Common Name: Giant Hogweed
Scientific Name: Heracleum mantegazzianum Sommier & Levier
All above and below ground parts of the plant must be destroyed. Additionally, no transportation, propagation, or sale of this plant is allowed. Failure to comply may result in an enforcement action by the county or local municipality. Minnesota Noxious Weed Law.
Giant hogweed is a perennial plant native to the Caucasus region of Asia which includes Armenia, Azerbaijan, Georgia, and part of Russia. It was originally introduced to the US as a novelty ornamental which escaped cultivation. Giant hogweed has not yet been discovered in Minnesota but is established in Wisconsin.
- Deeply cut leaves up to five feet across.
- Produces a flowering stalk 10-15 feet tall with large clusters of tiny white flowers 2½ feet across.
- Stalks are two inches in diameter and hollow with purple mottling.
- Stems and leaves are covered in coarse white hairs.
- Contact with the sap in the presence of sunlight can produce painful, burning blisters.

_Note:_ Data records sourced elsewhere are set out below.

(** ** C5 *)

(** C5, as stated, fails: the page defines a record with typed fields, and
    a function that works on it.  The class [Item] of the simple API example
    is one of the declared classes; its fields are annotated [str], [str],
    [float], [float], and [name] and [price], having no default, must be
    given.  [create_item] reads them: the gadget (price 20.0, no tax) is
    answered with its name and 20.0, and the same gadget with a tax of 2.5
    with 22.5. *)
Lemma create_item_reads_a_typed_record :
  In Item_simple classes /\
  map (fun f => (field_name f, field_type f)) (class_fields Item_simple) =
    [("name", AStr); ("description", AStr); ("price", AFloat); ("tax", AFloat)] /\
  required_fields Item_simple = ["name"; "price"] /\
  await (SimpleAPI.create_item gadget) =
    Returned {[ "name" := VStr "Gadget";
                "price_with_tax" := VFloat (float_lit 20 0) ]} /\
  await (SimpleAPI.create_item (with_tax (Some (float_lit 5 (-1))) gadget)) =
    Returned {[ "name" := VStr "Gadget";
                "price_with_tax" := VFloat (float_lit 45 (-1)) ]}.
Proof.
  split; [cbn; tauto|]. repeat split; vm_compute; reflexivity.
Qed.

(** C5, amended: besides prose, the page's data are code fragments that
    define the record class [Item] twice, with typed fields: [name: str]
    and [price: float] have no default and are the required fields of both
    classes; [is_offer: bool] in the first, [description: str] and
    [tax: float] in the second, default to [None].  The final [create_item]
    works on such a record: for every item its response holds the item's
    own name, and a total that is the item's price plus either the item's
    tax or [0.0]. *)
Theorem Item_records_are_typed_and_read :
  classes = [Item_model; Item_simple] /\
  map (fun f => (field_name f, field_type f, field_default f))
      (class_fields Item_model) =
    [("name", AStr, None); ("price", AFloat, None);
     ("is_offer", ABool, Some VNone)] /\
  map (fun f => (field_name f, field_type f, field_default f))
      (class_fields Item_simple) =
    [("name", AStr, None); ("description", AStr, Some VNone);
     ("price", AFloat, None); ("tax", AFloat, Some VNone)] /\
  required_fields Item_model = ["name"; "price"] /\
  required_fields Item_simple = ["name"; "price"] /\
  (forall item : SimpleAPI.Item, exists (d : gmap string value) (added : float),
     await (SimpleAPI.create_item item) = Returned d /\
     d !! "name" = Some (VStr (SimpleAPI.name item)) /\
     d !! "price_with_tax" =
       Some (VFloat (float_add (SimpleAPI.price item) added)) /\
     (SimpleAPI.tax item = Some added \/ added = S754_zero false)).
Proof.
  repeat split.
  intros item. rewrite create_item_response. do 2 eexists.
  split; [reflexivity|]. split; [reflexivity|]. split; [reflexivity|].
  destruct (SimpleAPI.tax item) as [t|]; [destruct (float_is_zero t)|]; auto.
Qed.

(** * Further properties of the snippets *)

(** ** More on binary64 addition *)

Lemma float_add_comm (x y : float) : float_add x y = float_add y x.
Proof.
  unfold float_add, SFadd.
  destruct x as [sx|sx| |sx mx ex], y as [sy|sy| |sy my ey]; try reflexivity.
  - by destruct sx, sy.
  - by destruct sx, sy.
  - rewrite (Z.min_comm ey ex), Z.add_comm. reflexivity.
Qed.

(** Rounding a magnitude never invents a sign: the shifted mantissa stays at
    or above zero, so the rounded result is a zero, a finite float or an
    infinity. *)
Lemma shr_1_nonneg (mrs : shr_record) :
  (0 <= shr_m mrs)%Z -> (0 <= shr_m (shr_1 mrs))%Z.
Proof.
  destruct mrs as [m r s]. cbn [shr_m]. intros Hm.
  destruct m as [|[p|p|]|p]; cbn; lia.
Qed.

Lemma iter_shr_1_nonneg (p : positive) : forall mrs : shr_record,
  (0 <= shr_m mrs)%Z -> (0 <= shr_m (SpecFloat.iter_pos shr_1 p mrs))%Z.
Proof.
  induction p as [p IH|p IH|]; intros mrs Hm; cbn.
  - apply IH, IH, shr_1_nonneg, Hm.
  - apply IH, IH, Hm.
  - apply shr_1_nonneg, Hm.
Qed.

Lemma shr_fexp_nonneg (m e : Z) (l : location) :
  (0 <= m)%Z -> (0 <= shr_m (shr_fexp prec emax m e l).1)%Z.
Proof.
  intros Hm. unfold shr_fexp, shr.
  assert (H0 : (0 <= shr_m (shr_record_of_loc m l))%Z).
  { destruct l as [|[| |]]; exact Hm. }
  destruct (fexp prec emax (Zdigits2 m + e) - e)%Z; cbn [fst]; try exact H0.
  apply iter_shr_1_nonneg, H0.
Qed.

Lemma round_nearest_even_nonneg (m : Z) (l : location) :
  (0 <= m)%Z -> (0 <= round_nearest_even m l)%Z.
Proof.
  intros Hm. destruct l as [|[| |]]; cbn; try lia.
  destruct (Z.even m); lia.
Qed.

Lemma binary_round_aux_not_nan (s : bool) (m e : Z) (l : location) :
  (0 <= m)%Z -> float_is_nan (binary_round_aux prec emax s m e l) = false.
Proof.
  intros Hm. unfold binary_round_aux.
  pose proof (shr_fexp_nonneg m e l Hm) as H1.
  destruct (shr_fexp prec emax m e l) as [mrs' e'] eqn:E1. cbn [fst] in H1.
  pose proof (shr_fexp_nonneg _ e' loc_Exact
                (round_nearest_even_nonneg _ (loc_of_shr_record mrs') H1)) as H2.
  destruct (shr_fexp prec emax
              (round_nearest_even (shr_m mrs') (loc_of_shr_record mrs')) e' loc_Exact)
    as [mrs'' e''] eqn:E2. cbn [fst] in H2.
  destruct (shr_m mrs'') as [|p|p]; [reflexivity| |lia].
  destruct (e'' <=? emax - prec)%Z; reflexivity.
Qed.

- Cow parsnip (Heracleum maximum) is a similar native look-alike. The leaves are less deeply cut and are between 2- 2 ½ feet across. The flowers are also white but flat-topped and no larger than one foot wide. The stem is usually green, but it can have purple marks that are not spots. For photos and more information to compare cow parsnip and giant hogweed, visit Invasive Species Council of Metro Vancouver, Ecology and Identification of Giant Hogweed and Cow Parsnip and New York State Department of Environmental Conservation.
Giant hogweed can be found growing in yards, ditches, disturbed areas, pastures, open wooded areas, and along stream banks. It thrives in sunny locations and is also somewhat shade tolerant.
Means of spread and distribution
It spreads by seed that can be moved by wind, water, wildlife, and humans. Seeds can remain viable in the soil for up to 10 years. View giant hogweed distribution in Minnesota.
Giant hogweed is a serious public health hazard and can negatively impact soil dynamics, fisheries, and outcompete native plants. When giant hogweed displaces native riparian plants, stream bank erosion increases and streams can become overloaded with silt.
Prevention and management
- Management of giant hogweed requires careful handling and appropriate personal protective equipment. For all management methods, it it important to monitor the site for several years after treatment for newly germinating seedlings or resprouting roots.
- Removing plants by hand is difficult, and dangerous considering the toxic nature of the plant's sap. Mowing can be a good management tool, if repeated throughout the season and over several years, or in coordinated conjunction with herbicide application.
- Well-timed herbicide application can be effective, but numerous applications are usually required. If using herbicide treatments, check with your local University of Minnesota Extension agent, co-op, or certified landscape care expert for assistance and recommendations.
- Grazing cows and pigs, apparently unaffected by the plant's sap, can help to manage but not eliminate the plants.
Contact with the sap and exposure to sunlight can produce painful, burning blisters that can leave scars. Sap coming into contact with the eyes can cause temporary or permanent blindness. Appropriate protective clothing including gloves, goggles and long sleeve shirts should be worn and contact with the stems should be avoided. If sap comes in contact with skin, avoid exposure to sunlight, immediately wash skin with soap and water, and seek medical attention.